#### DATA FOR THIS EXERCISE:
══════════

(** dropped / received >= 0.1, over the rationals. *)
Definition drop_ratio_at_least_tenth (dropped received : Z) : Prop :=
  (1 # 10 <= inject_Z dropped / inject_Z received)%Q.

(** The two flags of a printed block are exactly the two conditions. *)
Definition flags_as_specified (s : statistics) : Prop :=
  (warning_only_keyframes s = true <-> 10 < total_sent s /\ p_frames s = 0)
  /\ (warning_high_drop_rate s = true <->
      10 < total_received s /\ drop_ratio_above_tenth (total_dropped s) (total_received s)).

(** ** A concrete SDK and concrete frames

    A packed little-endian header of 44 bytes with [version] at offset 0,
    [fourCC] at offset 4 and [flags] at offset 32, the four character code
    'H','2','6','4', keyframe bit 1. *)
Definition le32 (bytes : list Z) (off : nat) : Z :=
  at_ bytes off + 256 * at_ bytes (off + 1)
  + 65536 * at_ bytes (off + 2) + 16777216 * at_ bytes (off + 3).

Definition sdk44 : SDK :=
  {| sizeof_NDIlib_compressed_packet_t := 44;
     packet_of_bytes := fun bytes =>
       {| version := le32 bytes 0; fourCC := le32 bytes 4; flags := le32 bytes 32 |};
     NDIlib_compressed_FourCC_type_H264 := 875967048;
     NDIlib_compressed_packet_flags_keyframe := 1;
     OMTVideoFlags_None := 0 |}.

(** A header for [sdk44] with the given code and flags byte. *)
Definition header44 (code : list Z) (flag_byte : Z) : list Z :=
  [44; 0; 0; 0] ++ code ++ repeat 0 24 ++ [flag_byte; 0; 0; 0] ++ repeat 0 8.

Definition h264_code : list Z := [72; 50; 54; 52].

Definition video (w h : Z) (code : Z) (payload : list Z) : NDIlib_video_frame_v2_t :=
  {| xres := w; yres := h; FourCC := code;
     frame_rate_N := 30; frame_rate_D := 1; p_data := Some payload |}.

(** A key frame: an IDR unit behind a four byte marker. *)
Definition idr_unit : list Z := [0; 0; 0; 1; 101; 136; 132; 0].

Definition key_frame : NDIlib_video_frame_v2_t :=
  video 1920 1080 875967048 (header44 h264_code 1 ++ idr_unit).

(** The same bytes with the keyframe flag clear. *)
Definition delta_frame : NDIlib_video_frame_v2_t :=
  video 1920 1080 875967048 (header44 h264_code 0 ++ idr_unit).

(** Four bytes only, too few for a header. *)
Definition short_frame : NDIlib_video_frame_v2_t :=
  video 1920 1080 875967048 [44; 0; 0; 0].

(** A header and nothing behind it. *)
Definition header_only_frame : NDIlib_video_frame_v2_t :=
  video 1920 1080 875967048 (header44 h264_code 1).

(** A key frame that announces height 0. *)
Definition flat_frame : NDIlib_video_frame_v2_t :=
  video 1920 0 875967048 (header44 h264_code 1 ++ idr_unit).

(** The keyframe flag of the header of [f], when the checks accept it,
    with the bytes behind the header. *)
Definition compressed_packet_flags (sdk : SDK) (f : NDIlib_video_frame_v2_t)
  : option bool * list Z :=
  match compressed_packet sdk f with
  | inr (packet, h264_data) => (Some (packet_is_keyframe sdk packet), h264_data)
  | inl _ => (None, [])
  end.

(** An iteration that captures [f] while the clock stands at [t] and the
    sink answers [sr]. *)
Definition capture_video (f : NDIlib_video_frame_v2_t) (sr t : Z) : capture :=
  {| captured := NDIlib_frame_type_video f; send_result := sr; conn_count := 0;
     now := t; connections_now := 0; stats_now := t |}.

══════════

#### WORK REQUEST:
Copy the records above exactly, beginning at the line that contains "(** A key frame that announces height 0. *)" and stopping after the line that contains "match compressed_packet sdk f with".

#### EXPECTED ANSWER:
(** A key frame that announces height 0. *)
Definition flat_frame : NDIlib_video_frame_v2_t :=
  video 1920 0 875967048 (header44 h264_code 1 ++ idr_unit).

(** The keyframe flag of the header of [f], when the checks accept it,
    with the bytes behind the header. *)
Definition compressed_packet_flags (sdk : SDK) (f : NDIlib_video_frame_v2_t)
  : option bool * list Z :=
  match compressed_packet sdk f with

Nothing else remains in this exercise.